(Beginning of Available data)

(** C1. Whenever [do_open] returns an error (a negative value), the process
    is exactly as before the call, descriptor table included; the pool of
    file objects is exactly as before the call, the object obtained from the
    allocator being destroyed; and the vnodes are as before the call or, if
    the resolver ran, as the resolver left them with the vnode it produced
    released once. *)
Theorem do_open_error_no_trace (filename : string) (oflags : Z) (k k' : kernel) (r : Z) :
  table_ok (curproc k) ->
  fresh_alloc k ->
  do_open filename oflags k = Done (r, k') ->
  r < 0 ->
  curproc k' = curproc k /\
  file_allocator k' = file_allocator k /\
  (vnodes k' = vnodes k \/
   exists res rv vs,
     open_namev filename oflags (p_cwd (curproc k)) (vnodes k) = (res, rv, vs) /\
     vnode_release_opt rv vs = Done (vnodes k')).
Proof.
  intros Hok Hfresh Hrun Hr.
  destruct (do_open_error_inv filename oflags k k' r Hok Hrun Hr)
    as (Hproc & Hpool & Hvn).
  split; [exact Hproc |]. split; [| exact Hvn].
  destruct Hpool as [Hsame | (f & c & Halloc & Hdel)]; [exact Hsame |].
  rewrite Hdel. by eapply fresh_alloc_delete.
Qed.

(** C2. For flags that select one base intent, on a path that the resolver
    resolves to a vnode that is not a directory, with a free descriptor and
    a file object available, [do_open] returns the lowest free descriptor;
    its slot holds the new file object, whose [f_mode] is the OR of the mode
    bits of the intent and of [FMODE_APPEND] when append is requested, whose
    [f_vnode] is the resolved vnode and whose [f_pos] is 0. *)
Theorem do_open_regular_file (filename : string) (oflags : Z) (k : kernel)
    (i : intent) (j : nat) (f : file_ptr) (c : Z * Z)
    (res : Z) (v : vnode_ptr) (vn : vnode_t) (vs : gmap vnode_ptr vnode_t) :
  table_ok (curproc k) ->
  0 < EMFILE ->
  fmode_nonneg ->
  intent_of oflags = Some i ->
  lowest_free (curproc k) j ->
  slab_obj_alloc (file_allocator k) = Some (f, c) ->
  open_namev filename oflags (p_cwd (curproc k)) (vnodes k) = (res, Some v, vs) ->
  0 <= res ->
  vs !! v = Some vn ->
  Z.land (vn_mode vn) S_IFDIR = 0 ->
  exists k',
    do_open filename oflags k = Done (Z.of_nat j, k') /\
    p_files (curproc k') !! j = Some (Some f) /\
    file_allocator k' !! f =
      Some (mk_file (intent_fmode i (has_bit oflags O_APPEND)) 0 1 (Some v)).
Proof.
  intros Hok Hmfile Hpos Hi Hfree Halloc Hnamev Hres Hv Hreg.
  assert (Hint : intent_of oflags <> None) by congruence.
  eexists. split.
  - apply (do_open_success filename oflags k j f c res v vn vs);
      try assumption; [lia | by apply mode_set | by left].
  - cbn. rewrite <- (mode_intent oflags i Hi).
    split; [| apply lookup_insert_eq].
    apply list_lookup_insert_eq. destruct Hfree as (Hlt & _ & _).
    unfold table_ok in Hok. lia.
Qed.

(** The part of C3 the code does have: on a directory, a derived mode that
    includes write access ends in [-EISDIR] after the full unwind. *)
Lemma do_open_directory_write (filename : string) (oflags : Z) (k : kernel)
    (j : nat) (f : file_ptr) (c : Z * Z)
    (res : Z) (v : vnode_ptr) (vn : vnode_t) (vs vs' : gmap vnode_ptr vnode_t) :
  table_ok (curproc k) ->
  0 < EMFILE ->
  fmode_nonneg ->
  fresh_alloc k ->
  Z.land FMODE_READ FMODE_WRITE = 0 ->
  intent_of oflags <> None ->
  Z.land (mode oflags) FMODE_WRITE <> 0 ->
  lowest_free (curproc k) j ->
  slab_obj_alloc (file_allocator k) = Some (f, c) ->
  open_namev filename oflags (p_cwd (curproc k)) (vnodes k) = (res, Some v, vs) ->
  0 <= res ->
  vs !! v = Some vn ->
  Z.land (vn_mode vn) S_IFDIR <> 0 ->
  vnode_release v vs = Done vs' ->
  do_open filename oflags k =
  Done (- EISDIR, mk_kernel (curproc k) (file_allocator k) vs').
Proof.
  intros Hok Hmfile Hpos Hfresh Hbits Hint Hwrite Hfree Halloc Hnamev Hres Hv Hdir Hrel.
  rewrite (do_open_eisdir filename oflags k j f c res v vn vs vs');
    try assumption; [| lia | by apply mode_set | congruence].
  by rewrite (fresh_alloc_delete k f c Hfresh Halloc).
Qed.

(** Likewise: on a directory, the derived mode [FMODE_READ] succeeds. *)
Lemma do_open_directory_read (filename : string) (oflags : Z) (k : kernel)
    (j : nat) (f : file_ptr) (c : Z * Z)
    (res : Z) (v : vnode_ptr) (vn : vnode_t) (vs : gmap vnode_ptr vnode_t) :
  table_ok (curproc k) ->
  0 < EMFILE ->
  fmode_nonneg ->
  intent_of oflags <> None ->
  mode oflags = FMODE_READ ->
  lowest_free (curproc k) j ->
  slab_obj_alloc (file_allocator k) = Some (f, c) ->
  open_namev filename oflags (p_cwd (curproc k)) (vnodes k) = (res, Some v, vs) ->
  0 <= res ->
  vs !! v = Some vn ->
  exists k', do_open filename oflags k = Done (Z.of_nat j, k').
Proof.
  intros Hok Hmfile Hpos Hint Hmode Hfree Halloc Hnamev Hres Hv.
  eexists. apply (do_open_success filename oflags k j f c res v vn vs);
    try assumption; [lia | by apply mode_set | by right].
Qed.

(** C3, where the code departs from it. On a directory, a read-only request
    with the append bit derives the mode [FMODE_READ | FMODE_APPEND], which
    has no write access, and yet [do_open] unwinds and returns [-EISDIR]:
    the test is [mode != FMODE_READ]. *)
Theorem do_open_directory_read_append (filename : string) (oflags : Z) (k : kernel)
    (j : nat) (f : file_ptr) (c : Z * Z)
    (res : Z) (v : vnode_ptr) (vn : vnode_t) (vs vs' : gmap vnode_ptr vnode_t) :
  table_ok (curproc k) ->
  0 < EMFILE ->
  fmode_nonneg ->
  fresh_alloc k ->
  Z.lor FMODE_READ FMODE_APPEND <> FMODE_READ ->
  Z.land (Z.lor FMODE_READ FMODE_APPEND) FMODE_WRITE = 0 ->
  intent_of oflags = Some ReadOnly ->
  has_bit oflags O_APPEND = true ->
  lowest_free (curproc k) j ->
  slab_obj_alloc (file_allocator k) = Some (f, c) ->
  open_namev filename oflags (p_cwd (curproc k)) (vnodes k) = (res, Some v, vs) ->
  0 <= res ->
  vs !! v = Some vn ->
  Z.land (vn_mode vn) S_IFDIR <> 0 ->
  vnode_release v vs = Done vs' ->
  Z.land (mode oflags) FMODE_WRITE = 0 /\
  do_open filename oflags k =
  Done (- EISDIR, mk_kernel (curproc k) (file_allocator k) vs').
Proof.
  intros Hok Hmfile Hpos Hfresh Hne Hnowrite Hi Happ Hfree Halloc Hnamev Hres Hv
    Hdir Hrel.
  assert (Hmode : mode oflags = Z.lor FMODE_READ FMODE_APPEND).
  { rewrite (mode_intent oflags ReadOnly Hi), Happ. reflexivity. }
  assert (Hint : intent_of oflags <> None) by congruence.
  split; [by rewrite Hmode |].
  rewrite (do_open_eisdir filename oflags k j f c res v vn vs vs');
    try assumption; [| lia | by apply mode_set | congruence].
  by rewrite (fresh_alloc_delete k f c Hfresh Halloc).
Qed.

(** C10. Whatever [do_open] returns, the process keeps its pid and its
    working directory, and every slot of the table other than the one
    [get_empty_fd] designates is as before; when the call succeeds it
    returns that descriptor, and the table is the old one with that slot
    holding the file object from the allocator, fully initialized. *)
Theorem do_open_frame (filename : string) (oflags : Z) (k k' : kernel) (r : Z) :
  table_ok (curproc k) ->
  errno_positive ->
  do_open filename oflags k = Done (r, k') ->
  p_pid (curproc k') = p_pid (curproc k) /\
  p_cwd (curproc k') = p_cwd (curproc k) /\
  exists fd,
    get_empty_fd (curproc k) = Done fd /\
    (forall i : nat, Z.of_nat i <> fd ->
       p_files (curproc k') !! i = p_files (curproc k) !! i) /\
    (0 <= r ->
     r = fd /\
     exists f c v,
       slab_obj_alloc (file_allocator k) = Some (f, c) /\
       p_files (curproc k') = <[Z.to_nat fd := Some f]> (p_files (curproc k)) /\
       file_allocator k' !! f = Some (mk_file (mode oflags) 0 1 (Some v))).
Proof.
  intros Hok Herrno Hrun.
  destruct (Z.lt_ge_cases r 0) as [Hneg | Hpos].
  - destruct (do_open_error_inv filename oflags k k' r Hok Hrun Hneg) as (Hproc & _).
    rewrite Hproc. split; [reflexivity |]. split; [reflexivity |].
    destruct (get_empty_fd_spec (curproc k) Hok) as [(j & _ & Hget) | [_ Hget]];
      eexists; (split; [exact Hget |]); (split; [reflexivity | lia]).
  - destruct (do_open_success_inv filename oflags k k' r Hok Herrno Hrun Hpos)
      as (j & f & c & res & v & vs & vn & _ & Hfree & Halloc & _ & _ & _ & _ & -> & ->).
    cbn. split; [reflexivity |]. split; [reflexivity |].
    exists (Z.of_nat j). split; [| split].
    + destruct (get_empty_fd_spec (curproc k) Hok) as [(j' & Hfree' & Hget) | [Hfull _]].
      * by rewrite (lowest_free_unique _ _ _ Hfree Hfree').
      * destruct (lowest_free_not_full _ _ Hfree Hfull).
    + intros i Hi. apply list_lookup_insert_ne. lia.
    + intros _. split; [reflexivity |]. exists f, c, v.
      rewrite Nat2Z.id. split; [exact Halloc |]. split; [reflexivity |].
      apply lookup_insert_eq.
Qed.
(** * HotelStay demo server: the query tool and the widget resource

    A shallow embedding of [src/server/app.py] and the properties of its
    specification.

    Conventions of the model.
    - A Python [str] is a [string] whose characters are the code points
      below 256 (Latin-1); [lower] and [strip] are Python's on that range.
    - A parsed JSON document is a [value]: [int]s are unbounded integers,
      [float]s are doubles, given by their exact value or as an infinity
      or NaN.  [float()] rounds an [int] to the nearest double, ties to
      even, and raises [OverflowError] beyond the range of doubles;
      comparisons between numbers are exact, NaN excepted.
    - Exceptions are values of [exn]; a computation that may raise returns
      a [result].
    - The builtin [list.sort] is a parameter of the model, described by the
      contract [sort_contract]: CPython's result on keys that it does not
      order consistently depends on the order of its comparisons and is left
      open.  [reference_sort] is one sort that meets the contract.
    - The files the server reads are the [world]: the dataset file by what
      reading and parsing it gives, the assets directory by what a glob
      pattern yields there. *)

From Stdlib Require Import List String Ascii Bool Arith ZArith QArith Lia.
From Stdlib Require Import Permutation Sorted DecimalString.
Import ListNotations.

Set Warnings "-register-all".
Close Scope Q_scope.
Open Scope nat_scope.
Open Scope string_scope.
Open Scope list_scope.

(* ------------------------------------------------------------------ *)
(** ** Python strings *)

Module PyStr.

(** [str.isspace] on one code point below 256. *)
Definition is_space (c : ascii) : bool :=
  let n := nat_of_ascii c in
  (((9 <=? n) && (n <=? 13)) || ((28 <=? n) && (n <=? 32))
   || (n =? 133) || (n =? 160))%nat.

(** [str.lower] on one code point below 256: A-Z and the accented capitals
    of Latin-1 (the multiplication sign 215 is not a letter). *)
Definition lower_char (c : ascii) : ascii :=
  let n := nat_of_ascii c in
  if (((65 <=? n) && (n <=? 90))
      || ((192 <=? n) && (n <=? 222) && negb (n =? 215)))%nat
  then ascii_of_nat (n + 32) else c.

Fixpoint lower (s : string) : string :=
  match s with
  | EmptyString => EmptyString
  | String c s' => String (lower_char c) (lower s')
  end.

Fixpoint lstrip (s : string) : string :=
  match s with
  | EmptyString => EmptyString
  | String c s' => if is_space c then lstrip s' else s
  end.

Fixpoint rstrip (s : string) : string :=
  match s with
  | EmptyString => EmptyString
  | String c s' =>
      match rstrip s' with
      | EmptyString => if is_space c then EmptyString else String c EmptyString
      | r => String c r
      end
  end.

Definition strip (s : string) : string := rstrip (lstrip s).

(** [name.endswith(suffix)]. *)
Definition ends_with (suffix name : string) : bool :=
  let n := String.length name in
  let m := String.length suffix in
  (m <=? n)%nat && (substring (n - m) m name =? suffix)%string.

(** The characters of a string, each as a one-character string (what
    iterating over a [str] yields). *)
Fixpoint chars (s : string) : list string :=
  match s with
  | EmptyString => []
  | String c s' => String c EmptyString :: chars s'
  end.

(** [str(n)] for a length. *)
Definition of_nat (n : nat) : string :=
  NilEmpty.string_of_uint (Nat.to_uint n).

End PyStr.

(* ------------------------------------------------------------------ *)
(** ** Exceptions and results *)

Inductive exn : Type :=
| KeyError (key : string)
| TypeError
| AttributeError
| ValueError
| OverflowError
| FileNotFoundError
| IsADirectoryError
| PermissionError
| UnicodeDecodeError
| JSONDecodeError.

Inductive result (A : Type) : Type :=
| Ok (a : A)
| Err (e : exn).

(End of Available data)

Problem statement: Which lines above include the string "Hfresh"? Show them.

Exercise output:
  intros Hok Hfresh Hrun Hr.
  intros Hok Hmfile Hpos Hfresh Hbits Hint Hwrite Hfree Halloc Hnamev Hres Hv Hdir Hrel.
  by rewrite (fresh_alloc_delete k f c Hfresh Halloc).
  intros Hok Hmfile Hpos Hfresh Hne Hnowrite Hi Happ Hfree Halloc Hnamev Hres Hv
  by rewrite (fresh_alloc_delete k f c Hfresh Halloc).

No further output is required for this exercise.